### EXERCISE DESCRIPTION
Everything in the listing below needs to be returned word for word.
--- ENTRIES SHOWN Enclosed Below ---
(** A file in which one entry is [null]. *)
Definition null_file : NotificationsFile :=
  Holds (JObject
           [("unread", JArray [JObject [("id", JString "a1")]; JNull]);
            ("read", JArray [])]).

(** Every notification of a file, the unread ones first. *)
Definition all_stored (file : NotificationsFile) : list JSON :=
  unread (stored file) ++ read (stored file).

(* ===================================================================== *)
(** ** The helpers on examples *)
(* ===================================================================== *)

Example includes_inside :
  JS.includes "Error: insufficient stock for book 2" "insufficient stock"
  = true.
Proof. reflexivity. Qed.

Example includes_foreign_key :
  JS.includes (err_message (NoReferencedRow "OrderDetails_ibfk_2"))
    "insufficient stock" = false.
Proof. reflexivity. Qed.

Example parseInt_decimal : JS.parseInt "42" = JS.Int 42.
Proof. reflexivity. Qed.

Example parseInt_prefix : JS.parseInt "  -12px" = JS.Int (-12).
Proof. reflexivity. Qed.

Example parseInt_hex : JS.parseInt "0x1F" = JS.Int 31.
Proof. reflexivity. Qed.

Example parseInt_NaN : JS.parseInt "abc" = JS.NaN.
Proof. reflexivity. Qed.

Example parseInt_rounded :
  JS.parseInt "9007199254740993" = JS.Huge false.
Proof. reflexivity. Qed.

Example parseInt_long_id : JS.parseInt long_id = JS.Infinity false.
Proof. vm_compute. reflexivity. Qed.

Example parseInt_half : parseInt_value (Some (JReal "0.5")) = inr (JS.Int 0).
Proof. reflexivity. Qed.

Example parseInt_exponent :
  parseInt_value (Some (JReal "1e+21")) = inr (JS.Int 1).
Proof. reflexivity. Qed.

Example parseInt_array :
  parseInt_value (Some (JArray [JNumber 5; JNull; JString "x"]))
  = inr (JS.Int 5).
Proof. reflexivity. Qed.

Example le_zero_half : le_zero (Some (JReal "0.5")) = inr false.
Proof. vm_compute. reflexivity. Qed.

Example le_zero_text : le_zero (Some (JString " -0x ")) = inr false.
Proof. vm_compute. reflexivity. Qed.

Example le_zero_negative_text : le_zero (Some (JString " -1.5e3 ")) = inr true.
Proof. vm_compute. reflexivity. Qed.

Example le_zero_underflow : le_zero (Some (JString "1e-400")) = inr true.
Proof. vm_compute. reflexivity. Qed.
--- End of Enclosed ENTRIES SHOWN ---
### ANSWER AREA
(** A file in which one entry is [null]. *)
Definition null_file : NotificationsFile :=
  Holds (JObject
           [("unread", JArray [JObject [("id", JString "a1")]; JNull]);
            ("read", JArray [])]).

(** Every notification of a file, the unread ones first. *)
Definition all_stored (file : NotificationsFile) : list JSON :=
  unread (stored file) ++ read (stored file).

(* ===================================================================== *)
(** ** The helpers on examples *)
(* ===================================================================== *)

Example includes_inside :
  JS.includes "Error: insufficient stock for book 2" "insufficient stock"
  = true.
Proof. reflexivity. Qed.

Example includes_foreign_key :
  JS.includes (err_message (NoReferencedRow "OrderDetails_ibfk_2"))
    "insufficient stock" = false.
Proof. reflexivity. Qed.

Example parseInt_decimal : JS.parseInt "42" = JS.Int 42.
Proof. reflexivity. Qed.

Example parseInt_prefix : JS.parseInt "  -12px" = JS.Int (-12).
Proof. reflexivity. Qed.

Example parseInt_hex : JS.parseInt "0x1F" = JS.Int 31.
Proof. reflexivity. Qed.

Example parseInt_NaN : JS.parseInt "abc" = JS.NaN.
Proof. reflexivity. Qed.

Example parseInt_rounded :
  JS.parseInt "9007199254740993" = JS.Huge false.
Proof. reflexivity. Qed.

Example parseInt_long_id : JS.parseInt long_id = JS.Infinity false.
Proof. vm_compute. reflexivity. Qed.

Example parseInt_half : parseInt_value (Some (JReal "0.5")) = inr (JS.Int 0).
Proof. reflexivity. Qed.

Example parseInt_exponent :
  parseInt_value (Some (JReal "1e+21")) = inr (JS.Int 1).
Proof. reflexivity. Qed.

Example parseInt_array :
  parseInt_value (Some (JArray [JNumber 5; JNull; JString "x"]))
  = inr (JS.Int 5).
Proof. reflexivity. Qed.

Example le_zero_half : le_zero (Some (JReal "0.5")) = inr false.
Proof. vm_compute. reflexivity. Qed.

Example le_zero_text : le_zero (Some (JString " -0x ")) = inr false.
Proof. vm_compute. reflexivity. Qed.

Example le_zero_negative_text : le_zero (Some (JString " -1.5e3 ")) = inr true.
Proof. vm_compute. reflexivity. Qed.

Example le_zero_underflow : le_zero (Some (JString "1e-400")) = inr true.
Proof. vm_compute. reflexivity. Qed.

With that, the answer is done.